Segment Start: Dataset excerpts

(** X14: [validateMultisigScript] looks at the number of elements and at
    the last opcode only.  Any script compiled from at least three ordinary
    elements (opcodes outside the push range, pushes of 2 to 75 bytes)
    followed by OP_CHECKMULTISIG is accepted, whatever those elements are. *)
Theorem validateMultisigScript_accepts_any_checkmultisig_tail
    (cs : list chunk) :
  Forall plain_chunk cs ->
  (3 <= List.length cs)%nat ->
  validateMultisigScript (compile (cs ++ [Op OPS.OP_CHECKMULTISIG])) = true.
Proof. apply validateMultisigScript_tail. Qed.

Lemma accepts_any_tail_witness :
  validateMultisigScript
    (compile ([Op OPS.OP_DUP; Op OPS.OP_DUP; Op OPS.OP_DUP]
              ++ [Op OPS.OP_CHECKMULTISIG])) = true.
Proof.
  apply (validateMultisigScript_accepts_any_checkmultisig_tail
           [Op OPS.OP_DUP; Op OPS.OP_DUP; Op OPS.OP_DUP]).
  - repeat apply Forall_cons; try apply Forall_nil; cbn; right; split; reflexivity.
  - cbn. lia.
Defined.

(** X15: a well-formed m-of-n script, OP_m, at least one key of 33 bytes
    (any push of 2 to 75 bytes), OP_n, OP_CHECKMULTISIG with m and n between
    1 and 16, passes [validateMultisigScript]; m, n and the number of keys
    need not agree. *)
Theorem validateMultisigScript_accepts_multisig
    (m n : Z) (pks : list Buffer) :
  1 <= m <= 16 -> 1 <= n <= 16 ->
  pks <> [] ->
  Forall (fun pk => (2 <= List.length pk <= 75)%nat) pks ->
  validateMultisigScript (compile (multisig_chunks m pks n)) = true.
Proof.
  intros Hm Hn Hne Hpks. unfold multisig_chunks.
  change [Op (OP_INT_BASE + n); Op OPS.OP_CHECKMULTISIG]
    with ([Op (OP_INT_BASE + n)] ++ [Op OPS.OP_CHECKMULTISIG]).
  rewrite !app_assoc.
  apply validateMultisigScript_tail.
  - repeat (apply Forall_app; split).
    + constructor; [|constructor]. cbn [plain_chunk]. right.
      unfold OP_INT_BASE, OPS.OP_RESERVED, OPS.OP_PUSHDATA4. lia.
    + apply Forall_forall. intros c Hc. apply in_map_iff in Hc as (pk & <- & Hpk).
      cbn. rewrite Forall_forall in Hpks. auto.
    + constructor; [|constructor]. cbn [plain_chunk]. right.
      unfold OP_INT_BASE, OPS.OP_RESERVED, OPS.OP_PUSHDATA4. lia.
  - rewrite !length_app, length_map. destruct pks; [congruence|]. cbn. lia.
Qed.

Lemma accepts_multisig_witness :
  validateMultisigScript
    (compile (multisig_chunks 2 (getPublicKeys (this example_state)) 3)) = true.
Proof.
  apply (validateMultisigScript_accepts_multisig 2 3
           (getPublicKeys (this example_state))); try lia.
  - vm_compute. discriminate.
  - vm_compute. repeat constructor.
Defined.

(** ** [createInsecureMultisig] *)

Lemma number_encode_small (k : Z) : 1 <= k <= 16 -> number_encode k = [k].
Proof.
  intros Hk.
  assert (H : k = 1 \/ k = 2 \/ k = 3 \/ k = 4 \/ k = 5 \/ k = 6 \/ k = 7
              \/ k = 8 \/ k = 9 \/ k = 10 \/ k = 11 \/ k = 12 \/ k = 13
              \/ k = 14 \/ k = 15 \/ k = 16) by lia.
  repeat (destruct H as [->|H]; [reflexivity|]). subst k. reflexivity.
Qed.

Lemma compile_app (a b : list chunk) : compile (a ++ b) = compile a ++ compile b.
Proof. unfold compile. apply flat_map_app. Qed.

Segment End: Dataset excerpts

▶ [Your instructions]: Every line above should be duplicated exactly as it stands.

▶ [Reply]:
(** X14: [validateMultisigScript] looks at the number of elements and at
    the last opcode only.  Any script compiled from at least three ordinary
    elements (opcodes outside the push range, pushes of 2 to 75 bytes)
    followed by OP_CHECKMULTISIG is accepted, whatever those elements are. *)
Theorem validateMultisigScript_accepts_any_checkmultisig_tail
    (cs : list chunk) :
  Forall plain_chunk cs ->
  (3 <= List.length cs)%nat ->
  validateMultisigScript (compile (cs ++ [Op OPS.OP_CHECKMULTISIG])) = true.
Proof. apply validateMultisigScript_tail. Qed.

Lemma accepts_any_tail_witness :
  validateMultisigScript
    (compile ([Op OPS.OP_DUP; Op OPS.OP_DUP; Op OPS.OP_DUP]
              ++ [Op OPS.OP_CHECKMULTISIG])) = true.
Proof.
  apply (validateMultisigScript_accepts_any_checkmultisig_tail
           [Op OPS.OP_DUP; Op OPS.OP_DUP; Op OPS.OP_DUP]).
  - repeat apply Forall_cons; try apply Forall_nil; cbn; right; split; reflexivity.
  - cbn. lia.
Defined.

(** X15: a well-formed m-of-n script, OP_m, at least one key of 33 bytes
    (any push of 2 to 75 bytes), OP_n, OP_CHECKMULTISIG with m and n between
    1 and 16, passes [validateMultisigScript]; m, n and the number of keys
    need not agree. *)
Theorem validateMultisigScript_accepts_multisig
    (m n : Z) (pks : list Buffer) :
  1 <= m <= 16 -> 1 <= n <= 16 ->
  pks <> [] ->
  Forall (fun pk => (2 <= List.length pk <= 75)%nat) pks ->
  validateMultisigScript (compile (multisig_chunks m pks n)) = true.
Proof.
  intros Hm Hn Hne Hpks. unfold multisig_chunks.
  change [Op (OP_INT_BASE + n); Op OPS.OP_CHECKMULTISIG]
    with ([Op (OP_INT_BASE + n)] ++ [Op OPS.OP_CHECKMULTISIG]).
  rewrite !app_assoc.
  apply validateMultisigScript_tail.
  - repeat (apply Forall_app; split).
    + constructor; [|constructor]. cbn [plain_chunk]. right.
      unfold OP_INT_BASE, OPS.OP_RESERVED, OPS.OP_PUSHDATA4. lia.
    + apply Forall_forall. intros c Hc. apply in_map_iff in Hc as (pk & <- & Hpk).
      cbn. rewrite Forall_forall in Hpks. auto.
    + constructor; [|constructor]. cbn [plain_chunk]. right.
      unfold OP_INT_BASE, OPS.OP_RESERVED, OPS.OP_PUSHDATA4. lia.
  - rewrite !length_app, length_map. destruct pks; [congruence|]. cbn. lia.
Qed.

Lemma accepts_multisig_witness :
  validateMultisigScript
    (compile (multisig_chunks 2 (getPublicKeys (this example_state)) 3)) = true.
Proof.
  apply (validateMultisigScript_accepts_multisig 2 3
           (getPublicKeys (this example_state))); try lia.
  - vm_compute. discriminate.
  - vm_compute. repeat constructor.
Defined.

(** ** [createInsecureMultisig] *)

Lemma number_encode_small (k : Z) : 1 <= k <= 16 -> number_encode k = [k].
Proof.
  intros Hk.
  assert (H : k = 1 \/ k = 2 \/ k = 3 \/ k = 4 \/ k = 5 \/ k = 6 \/ k = 7
              \/ k = 8 \/ k = 9 \/ k = 10 \/ k = 11 \/ k = 12 \/ k = 13
              \/ k = 14 \/ k = 15 \/ k = 16) by lia.
  repeat (destruct H as [->|H]; [reflexivity|]). subst k. reflexivity.
Qed.

Lemma compile_app (a b : list chunk) : compile (a ++ b) = compile a ++ compile b.
Proof. unfold compile. apply flat_map_app. Qed.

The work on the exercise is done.